Collected data:
◆ ◆ ◆ ◆ ◆

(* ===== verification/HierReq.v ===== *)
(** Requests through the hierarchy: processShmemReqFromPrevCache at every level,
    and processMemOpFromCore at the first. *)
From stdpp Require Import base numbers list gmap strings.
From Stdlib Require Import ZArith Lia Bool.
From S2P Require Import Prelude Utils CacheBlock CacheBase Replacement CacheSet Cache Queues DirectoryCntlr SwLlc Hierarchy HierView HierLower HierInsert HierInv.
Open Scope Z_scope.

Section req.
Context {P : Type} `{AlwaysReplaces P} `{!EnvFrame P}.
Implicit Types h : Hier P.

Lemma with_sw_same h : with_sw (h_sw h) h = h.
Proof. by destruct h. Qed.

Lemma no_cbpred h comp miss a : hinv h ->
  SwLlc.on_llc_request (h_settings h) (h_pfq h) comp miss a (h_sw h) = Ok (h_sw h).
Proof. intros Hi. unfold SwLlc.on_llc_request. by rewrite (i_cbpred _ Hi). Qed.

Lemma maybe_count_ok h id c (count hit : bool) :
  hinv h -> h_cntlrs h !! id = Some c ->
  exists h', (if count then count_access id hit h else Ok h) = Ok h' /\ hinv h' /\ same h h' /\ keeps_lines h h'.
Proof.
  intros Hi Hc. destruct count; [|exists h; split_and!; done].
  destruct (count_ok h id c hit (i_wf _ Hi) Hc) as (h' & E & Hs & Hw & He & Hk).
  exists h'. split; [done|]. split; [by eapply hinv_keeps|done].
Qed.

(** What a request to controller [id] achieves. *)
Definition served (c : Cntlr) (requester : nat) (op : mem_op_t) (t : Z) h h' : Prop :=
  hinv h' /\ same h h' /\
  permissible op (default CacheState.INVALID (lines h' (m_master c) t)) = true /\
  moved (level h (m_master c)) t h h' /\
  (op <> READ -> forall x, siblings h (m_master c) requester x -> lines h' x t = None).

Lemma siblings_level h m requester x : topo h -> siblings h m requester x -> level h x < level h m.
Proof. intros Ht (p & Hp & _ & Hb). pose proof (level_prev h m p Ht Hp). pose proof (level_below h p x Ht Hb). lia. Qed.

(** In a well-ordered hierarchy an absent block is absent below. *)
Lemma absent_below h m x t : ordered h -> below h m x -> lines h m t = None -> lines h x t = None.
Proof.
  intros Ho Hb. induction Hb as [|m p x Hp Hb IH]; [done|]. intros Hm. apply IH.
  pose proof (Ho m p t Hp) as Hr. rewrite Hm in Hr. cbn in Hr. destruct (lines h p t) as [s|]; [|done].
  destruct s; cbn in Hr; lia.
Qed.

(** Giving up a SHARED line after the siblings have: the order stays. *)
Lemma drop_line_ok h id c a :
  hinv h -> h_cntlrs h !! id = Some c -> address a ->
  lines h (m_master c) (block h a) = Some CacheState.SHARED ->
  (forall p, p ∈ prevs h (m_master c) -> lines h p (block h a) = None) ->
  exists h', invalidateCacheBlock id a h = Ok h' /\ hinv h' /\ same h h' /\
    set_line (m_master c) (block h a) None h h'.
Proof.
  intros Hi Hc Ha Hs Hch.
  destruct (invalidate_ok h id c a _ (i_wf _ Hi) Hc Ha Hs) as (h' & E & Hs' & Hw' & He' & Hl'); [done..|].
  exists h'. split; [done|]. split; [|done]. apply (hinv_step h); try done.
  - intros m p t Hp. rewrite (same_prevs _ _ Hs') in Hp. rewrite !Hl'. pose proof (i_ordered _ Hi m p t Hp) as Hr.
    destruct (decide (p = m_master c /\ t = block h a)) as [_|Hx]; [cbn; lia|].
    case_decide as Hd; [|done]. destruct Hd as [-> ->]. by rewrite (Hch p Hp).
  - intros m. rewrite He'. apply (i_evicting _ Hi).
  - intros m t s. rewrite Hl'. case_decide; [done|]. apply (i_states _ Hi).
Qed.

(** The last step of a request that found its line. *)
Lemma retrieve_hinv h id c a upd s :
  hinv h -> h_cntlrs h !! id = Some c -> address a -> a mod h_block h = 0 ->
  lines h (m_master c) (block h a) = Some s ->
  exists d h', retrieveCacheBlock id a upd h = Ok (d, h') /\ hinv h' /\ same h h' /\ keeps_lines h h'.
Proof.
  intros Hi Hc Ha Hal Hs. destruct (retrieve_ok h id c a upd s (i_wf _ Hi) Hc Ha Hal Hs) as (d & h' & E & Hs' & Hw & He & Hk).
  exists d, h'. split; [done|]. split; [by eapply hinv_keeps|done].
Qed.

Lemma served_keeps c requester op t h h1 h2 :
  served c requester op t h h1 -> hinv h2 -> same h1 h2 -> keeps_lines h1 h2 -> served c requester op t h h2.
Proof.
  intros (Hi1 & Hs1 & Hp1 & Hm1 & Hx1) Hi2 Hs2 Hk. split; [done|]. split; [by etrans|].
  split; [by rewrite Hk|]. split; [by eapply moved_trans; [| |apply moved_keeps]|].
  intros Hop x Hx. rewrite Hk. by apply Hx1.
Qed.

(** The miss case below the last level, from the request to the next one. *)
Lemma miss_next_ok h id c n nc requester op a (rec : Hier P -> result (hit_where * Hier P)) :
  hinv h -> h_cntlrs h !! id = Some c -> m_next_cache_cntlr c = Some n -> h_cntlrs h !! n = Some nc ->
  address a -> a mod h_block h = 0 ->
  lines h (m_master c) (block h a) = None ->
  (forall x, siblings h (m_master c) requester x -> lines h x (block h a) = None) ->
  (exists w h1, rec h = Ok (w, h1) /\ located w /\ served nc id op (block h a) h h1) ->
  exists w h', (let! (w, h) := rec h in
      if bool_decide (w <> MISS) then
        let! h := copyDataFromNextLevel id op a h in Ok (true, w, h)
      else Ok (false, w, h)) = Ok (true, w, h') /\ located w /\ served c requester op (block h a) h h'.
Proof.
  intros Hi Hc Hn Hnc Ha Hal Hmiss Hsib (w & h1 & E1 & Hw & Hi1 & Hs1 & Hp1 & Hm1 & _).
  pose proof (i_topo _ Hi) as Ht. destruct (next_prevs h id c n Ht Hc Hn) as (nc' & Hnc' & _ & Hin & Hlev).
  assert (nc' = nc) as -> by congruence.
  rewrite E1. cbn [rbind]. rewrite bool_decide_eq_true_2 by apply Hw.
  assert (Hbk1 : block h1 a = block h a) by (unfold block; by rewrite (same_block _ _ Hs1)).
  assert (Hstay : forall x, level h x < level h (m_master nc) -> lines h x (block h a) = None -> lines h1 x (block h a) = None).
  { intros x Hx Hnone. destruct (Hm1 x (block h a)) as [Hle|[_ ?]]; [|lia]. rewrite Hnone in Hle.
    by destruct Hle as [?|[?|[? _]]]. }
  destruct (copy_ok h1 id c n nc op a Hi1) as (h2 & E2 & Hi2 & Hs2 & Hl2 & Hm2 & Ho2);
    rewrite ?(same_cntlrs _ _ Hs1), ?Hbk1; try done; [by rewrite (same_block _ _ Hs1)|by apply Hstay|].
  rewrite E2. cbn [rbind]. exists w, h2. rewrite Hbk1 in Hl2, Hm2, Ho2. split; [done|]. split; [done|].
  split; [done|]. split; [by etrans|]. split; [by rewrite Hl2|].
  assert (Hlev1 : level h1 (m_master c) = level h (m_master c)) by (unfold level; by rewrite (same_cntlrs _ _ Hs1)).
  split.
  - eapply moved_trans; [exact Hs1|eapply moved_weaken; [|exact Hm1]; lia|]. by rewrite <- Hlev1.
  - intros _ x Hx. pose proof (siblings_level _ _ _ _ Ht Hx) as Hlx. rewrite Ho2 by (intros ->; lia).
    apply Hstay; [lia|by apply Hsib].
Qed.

◆ ◆ ◆ ◆ ◆

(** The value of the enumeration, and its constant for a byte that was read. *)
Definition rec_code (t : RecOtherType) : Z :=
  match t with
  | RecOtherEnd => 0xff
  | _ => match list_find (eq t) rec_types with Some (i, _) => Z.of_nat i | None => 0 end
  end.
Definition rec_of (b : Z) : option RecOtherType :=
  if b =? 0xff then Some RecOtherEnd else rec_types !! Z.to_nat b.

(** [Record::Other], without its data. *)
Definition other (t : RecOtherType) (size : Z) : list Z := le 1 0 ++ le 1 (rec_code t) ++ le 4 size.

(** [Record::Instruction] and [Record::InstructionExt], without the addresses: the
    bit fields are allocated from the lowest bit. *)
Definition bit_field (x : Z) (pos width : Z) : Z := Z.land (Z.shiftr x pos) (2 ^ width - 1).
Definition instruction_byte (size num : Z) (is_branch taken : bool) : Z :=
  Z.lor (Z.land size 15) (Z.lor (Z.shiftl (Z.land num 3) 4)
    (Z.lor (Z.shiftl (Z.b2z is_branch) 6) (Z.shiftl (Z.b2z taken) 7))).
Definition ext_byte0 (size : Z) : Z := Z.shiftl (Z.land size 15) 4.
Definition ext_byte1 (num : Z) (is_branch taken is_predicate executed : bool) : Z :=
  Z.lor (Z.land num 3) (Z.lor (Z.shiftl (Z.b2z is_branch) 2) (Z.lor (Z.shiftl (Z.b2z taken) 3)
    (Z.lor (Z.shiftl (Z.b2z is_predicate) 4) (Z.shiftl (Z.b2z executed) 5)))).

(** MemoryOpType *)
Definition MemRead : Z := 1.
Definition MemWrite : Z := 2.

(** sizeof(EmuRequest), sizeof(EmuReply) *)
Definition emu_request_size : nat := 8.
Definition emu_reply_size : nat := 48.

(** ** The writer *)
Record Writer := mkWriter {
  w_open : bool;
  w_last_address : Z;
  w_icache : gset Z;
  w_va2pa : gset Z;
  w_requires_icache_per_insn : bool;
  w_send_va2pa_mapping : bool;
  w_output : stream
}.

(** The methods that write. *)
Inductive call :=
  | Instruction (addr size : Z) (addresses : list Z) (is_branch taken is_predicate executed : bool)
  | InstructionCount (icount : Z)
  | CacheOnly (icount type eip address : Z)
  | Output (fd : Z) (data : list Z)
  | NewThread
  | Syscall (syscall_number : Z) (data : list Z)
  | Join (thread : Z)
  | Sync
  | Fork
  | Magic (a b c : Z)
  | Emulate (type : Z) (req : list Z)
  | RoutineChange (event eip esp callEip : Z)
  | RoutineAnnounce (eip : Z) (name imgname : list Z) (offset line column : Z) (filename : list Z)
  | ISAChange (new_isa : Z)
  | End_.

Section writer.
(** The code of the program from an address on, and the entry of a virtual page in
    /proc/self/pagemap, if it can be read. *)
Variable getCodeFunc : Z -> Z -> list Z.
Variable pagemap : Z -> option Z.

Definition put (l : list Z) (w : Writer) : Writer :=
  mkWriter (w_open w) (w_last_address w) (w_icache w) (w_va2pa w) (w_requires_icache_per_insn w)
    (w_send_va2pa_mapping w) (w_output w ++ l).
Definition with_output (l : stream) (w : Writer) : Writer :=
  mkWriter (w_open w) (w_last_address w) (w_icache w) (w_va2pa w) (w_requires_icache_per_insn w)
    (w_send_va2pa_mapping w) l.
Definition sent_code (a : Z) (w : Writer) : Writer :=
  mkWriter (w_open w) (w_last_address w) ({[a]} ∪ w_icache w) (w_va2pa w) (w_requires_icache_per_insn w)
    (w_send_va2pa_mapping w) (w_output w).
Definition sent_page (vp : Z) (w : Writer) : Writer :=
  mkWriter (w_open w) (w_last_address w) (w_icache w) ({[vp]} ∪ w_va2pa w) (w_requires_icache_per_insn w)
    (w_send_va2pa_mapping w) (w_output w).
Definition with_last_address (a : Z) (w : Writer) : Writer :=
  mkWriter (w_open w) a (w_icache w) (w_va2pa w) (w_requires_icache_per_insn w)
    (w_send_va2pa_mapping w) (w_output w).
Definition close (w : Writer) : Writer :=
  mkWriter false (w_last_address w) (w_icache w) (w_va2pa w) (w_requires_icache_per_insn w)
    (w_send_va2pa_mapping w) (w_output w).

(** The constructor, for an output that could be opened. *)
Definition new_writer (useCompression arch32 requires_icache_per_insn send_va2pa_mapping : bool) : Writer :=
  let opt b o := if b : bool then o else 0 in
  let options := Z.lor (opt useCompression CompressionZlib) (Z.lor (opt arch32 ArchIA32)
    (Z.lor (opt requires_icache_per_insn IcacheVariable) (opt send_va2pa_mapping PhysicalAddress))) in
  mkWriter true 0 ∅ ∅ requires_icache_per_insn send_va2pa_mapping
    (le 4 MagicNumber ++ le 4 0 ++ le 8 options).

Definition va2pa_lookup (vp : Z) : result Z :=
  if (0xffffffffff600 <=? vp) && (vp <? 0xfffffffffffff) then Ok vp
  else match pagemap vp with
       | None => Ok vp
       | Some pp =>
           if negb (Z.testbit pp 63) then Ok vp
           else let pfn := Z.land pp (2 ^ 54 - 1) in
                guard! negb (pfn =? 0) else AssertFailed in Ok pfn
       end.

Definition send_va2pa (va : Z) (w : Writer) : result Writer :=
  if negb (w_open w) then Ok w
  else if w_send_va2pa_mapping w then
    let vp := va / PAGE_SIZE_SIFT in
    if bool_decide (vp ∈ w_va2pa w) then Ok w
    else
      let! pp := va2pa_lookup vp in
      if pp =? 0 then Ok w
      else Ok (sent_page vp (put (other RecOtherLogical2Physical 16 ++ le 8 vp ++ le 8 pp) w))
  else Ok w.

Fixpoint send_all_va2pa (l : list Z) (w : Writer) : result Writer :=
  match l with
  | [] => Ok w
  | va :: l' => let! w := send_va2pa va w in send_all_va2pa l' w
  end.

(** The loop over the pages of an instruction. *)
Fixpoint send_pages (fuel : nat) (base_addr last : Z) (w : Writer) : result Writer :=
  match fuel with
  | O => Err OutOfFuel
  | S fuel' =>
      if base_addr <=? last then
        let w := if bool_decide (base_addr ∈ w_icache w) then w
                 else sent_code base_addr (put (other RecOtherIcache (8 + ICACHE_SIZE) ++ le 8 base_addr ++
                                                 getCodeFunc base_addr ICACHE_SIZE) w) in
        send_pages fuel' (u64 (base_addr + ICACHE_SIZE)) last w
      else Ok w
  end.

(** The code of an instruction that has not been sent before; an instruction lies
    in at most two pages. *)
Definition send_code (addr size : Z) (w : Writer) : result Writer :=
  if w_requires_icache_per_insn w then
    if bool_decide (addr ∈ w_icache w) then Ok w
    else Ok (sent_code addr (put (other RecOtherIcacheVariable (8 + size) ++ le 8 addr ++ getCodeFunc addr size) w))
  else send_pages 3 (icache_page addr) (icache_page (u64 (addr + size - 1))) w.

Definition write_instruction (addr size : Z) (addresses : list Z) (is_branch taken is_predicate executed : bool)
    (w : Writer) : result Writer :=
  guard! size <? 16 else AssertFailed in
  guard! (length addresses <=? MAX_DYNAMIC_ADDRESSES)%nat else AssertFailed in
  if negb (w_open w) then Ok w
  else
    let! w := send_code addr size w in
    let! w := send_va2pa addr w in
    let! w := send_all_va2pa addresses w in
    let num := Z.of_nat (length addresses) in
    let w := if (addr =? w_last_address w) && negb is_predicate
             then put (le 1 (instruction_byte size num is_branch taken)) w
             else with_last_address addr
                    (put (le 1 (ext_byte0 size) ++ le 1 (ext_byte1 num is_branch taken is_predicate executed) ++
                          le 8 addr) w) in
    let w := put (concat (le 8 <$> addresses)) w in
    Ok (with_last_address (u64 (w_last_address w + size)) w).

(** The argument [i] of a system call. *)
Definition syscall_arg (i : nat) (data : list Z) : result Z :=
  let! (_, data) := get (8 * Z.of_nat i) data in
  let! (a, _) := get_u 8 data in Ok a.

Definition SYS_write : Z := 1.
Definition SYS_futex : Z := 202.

◆ ◆ ◆ ◆ ◆

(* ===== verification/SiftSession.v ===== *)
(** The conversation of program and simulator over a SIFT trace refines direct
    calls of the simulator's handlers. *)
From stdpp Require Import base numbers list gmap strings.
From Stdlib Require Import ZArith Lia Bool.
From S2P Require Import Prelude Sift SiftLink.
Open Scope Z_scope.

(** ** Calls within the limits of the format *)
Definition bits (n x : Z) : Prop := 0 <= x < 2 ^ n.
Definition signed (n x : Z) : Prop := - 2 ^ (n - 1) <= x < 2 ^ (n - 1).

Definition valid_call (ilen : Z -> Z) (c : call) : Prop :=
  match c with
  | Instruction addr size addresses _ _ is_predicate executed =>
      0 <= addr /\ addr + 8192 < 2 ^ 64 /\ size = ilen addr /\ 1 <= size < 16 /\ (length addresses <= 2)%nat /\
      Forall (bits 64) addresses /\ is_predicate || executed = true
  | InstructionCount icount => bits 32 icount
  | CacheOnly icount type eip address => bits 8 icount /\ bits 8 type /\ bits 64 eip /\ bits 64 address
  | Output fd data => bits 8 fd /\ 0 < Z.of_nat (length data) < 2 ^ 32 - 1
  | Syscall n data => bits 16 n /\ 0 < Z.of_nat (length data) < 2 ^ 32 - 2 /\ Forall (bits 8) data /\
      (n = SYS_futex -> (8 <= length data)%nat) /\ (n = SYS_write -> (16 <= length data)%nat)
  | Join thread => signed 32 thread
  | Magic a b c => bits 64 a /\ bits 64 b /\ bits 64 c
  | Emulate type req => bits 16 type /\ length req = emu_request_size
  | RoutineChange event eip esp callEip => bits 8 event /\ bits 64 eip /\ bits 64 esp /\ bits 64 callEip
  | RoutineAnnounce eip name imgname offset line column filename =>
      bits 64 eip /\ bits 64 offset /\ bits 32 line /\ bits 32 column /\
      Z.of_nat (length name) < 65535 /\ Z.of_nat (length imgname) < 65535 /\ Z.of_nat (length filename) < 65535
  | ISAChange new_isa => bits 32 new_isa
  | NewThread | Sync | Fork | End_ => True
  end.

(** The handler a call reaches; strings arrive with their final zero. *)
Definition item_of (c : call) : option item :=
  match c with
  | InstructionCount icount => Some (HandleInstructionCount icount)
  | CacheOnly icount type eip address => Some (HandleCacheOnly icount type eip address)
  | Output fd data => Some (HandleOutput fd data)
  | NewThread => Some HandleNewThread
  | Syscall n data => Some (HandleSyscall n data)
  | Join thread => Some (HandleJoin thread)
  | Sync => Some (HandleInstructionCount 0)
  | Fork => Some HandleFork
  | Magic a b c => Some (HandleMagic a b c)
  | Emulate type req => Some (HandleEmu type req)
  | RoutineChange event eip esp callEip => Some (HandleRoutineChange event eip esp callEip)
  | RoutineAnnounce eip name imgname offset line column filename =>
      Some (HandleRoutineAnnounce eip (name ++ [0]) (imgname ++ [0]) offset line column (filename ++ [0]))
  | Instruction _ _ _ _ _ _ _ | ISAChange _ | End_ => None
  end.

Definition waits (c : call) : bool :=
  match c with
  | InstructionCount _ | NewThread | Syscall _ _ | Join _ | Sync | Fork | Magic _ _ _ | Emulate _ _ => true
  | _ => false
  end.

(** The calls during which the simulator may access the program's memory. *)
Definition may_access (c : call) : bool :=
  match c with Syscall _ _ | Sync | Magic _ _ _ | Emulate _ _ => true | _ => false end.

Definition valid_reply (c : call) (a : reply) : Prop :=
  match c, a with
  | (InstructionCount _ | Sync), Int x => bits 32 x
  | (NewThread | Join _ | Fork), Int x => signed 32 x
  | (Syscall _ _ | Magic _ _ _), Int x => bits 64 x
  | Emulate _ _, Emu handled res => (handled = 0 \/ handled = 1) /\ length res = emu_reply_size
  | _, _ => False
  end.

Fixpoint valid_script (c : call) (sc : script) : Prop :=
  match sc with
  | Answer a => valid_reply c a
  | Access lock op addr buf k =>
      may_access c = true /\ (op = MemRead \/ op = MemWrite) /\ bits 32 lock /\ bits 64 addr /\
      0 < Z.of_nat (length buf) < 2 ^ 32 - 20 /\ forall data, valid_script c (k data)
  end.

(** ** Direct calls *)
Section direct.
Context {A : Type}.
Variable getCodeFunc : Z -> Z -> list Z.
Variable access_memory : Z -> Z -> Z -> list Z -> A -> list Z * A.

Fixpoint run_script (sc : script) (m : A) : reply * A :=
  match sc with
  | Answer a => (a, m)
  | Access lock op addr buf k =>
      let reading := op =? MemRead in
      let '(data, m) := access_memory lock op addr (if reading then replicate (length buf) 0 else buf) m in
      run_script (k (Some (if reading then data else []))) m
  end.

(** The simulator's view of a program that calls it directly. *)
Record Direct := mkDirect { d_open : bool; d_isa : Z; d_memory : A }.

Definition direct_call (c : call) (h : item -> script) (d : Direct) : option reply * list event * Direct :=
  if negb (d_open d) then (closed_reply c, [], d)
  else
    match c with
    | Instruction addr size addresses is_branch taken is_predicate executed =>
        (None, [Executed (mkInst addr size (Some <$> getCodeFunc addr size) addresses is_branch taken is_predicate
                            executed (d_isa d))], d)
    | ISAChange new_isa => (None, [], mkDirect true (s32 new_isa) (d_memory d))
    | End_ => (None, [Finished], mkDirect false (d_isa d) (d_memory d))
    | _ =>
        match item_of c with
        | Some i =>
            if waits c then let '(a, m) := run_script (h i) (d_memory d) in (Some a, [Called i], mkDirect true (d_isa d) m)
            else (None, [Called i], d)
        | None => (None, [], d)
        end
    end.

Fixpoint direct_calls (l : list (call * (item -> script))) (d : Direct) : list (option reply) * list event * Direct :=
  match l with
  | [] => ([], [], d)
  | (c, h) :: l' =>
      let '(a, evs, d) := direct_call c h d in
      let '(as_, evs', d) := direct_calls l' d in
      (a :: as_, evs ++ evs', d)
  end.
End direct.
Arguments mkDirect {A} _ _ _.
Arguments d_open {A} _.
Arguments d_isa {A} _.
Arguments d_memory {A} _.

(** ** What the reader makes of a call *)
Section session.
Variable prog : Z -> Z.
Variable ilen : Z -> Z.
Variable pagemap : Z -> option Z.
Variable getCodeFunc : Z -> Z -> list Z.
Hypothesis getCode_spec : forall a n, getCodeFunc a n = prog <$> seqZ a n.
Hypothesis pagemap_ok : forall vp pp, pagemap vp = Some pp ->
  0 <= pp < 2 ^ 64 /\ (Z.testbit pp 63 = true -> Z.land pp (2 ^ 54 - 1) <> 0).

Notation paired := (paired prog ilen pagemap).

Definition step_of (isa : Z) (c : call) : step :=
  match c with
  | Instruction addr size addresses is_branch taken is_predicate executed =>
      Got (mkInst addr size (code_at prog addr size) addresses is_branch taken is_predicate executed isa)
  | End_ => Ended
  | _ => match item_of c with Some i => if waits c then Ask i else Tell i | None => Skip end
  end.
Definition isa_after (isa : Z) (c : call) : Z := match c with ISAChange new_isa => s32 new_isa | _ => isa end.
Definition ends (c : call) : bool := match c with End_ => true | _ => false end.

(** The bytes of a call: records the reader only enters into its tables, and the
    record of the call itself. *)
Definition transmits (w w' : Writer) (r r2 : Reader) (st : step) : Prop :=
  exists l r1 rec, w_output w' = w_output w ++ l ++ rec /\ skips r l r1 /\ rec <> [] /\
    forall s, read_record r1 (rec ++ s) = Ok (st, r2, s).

◆ ◆ ◆ ◆ ◆

Brief:
Go through the records above, find every line with the word "SHARED", and list those lines.

Task output:
(** Giving up a SHARED line after the siblings have: the order stays. *)
  lines h (m_master c) (block h a) = Some CacheState.SHARED ->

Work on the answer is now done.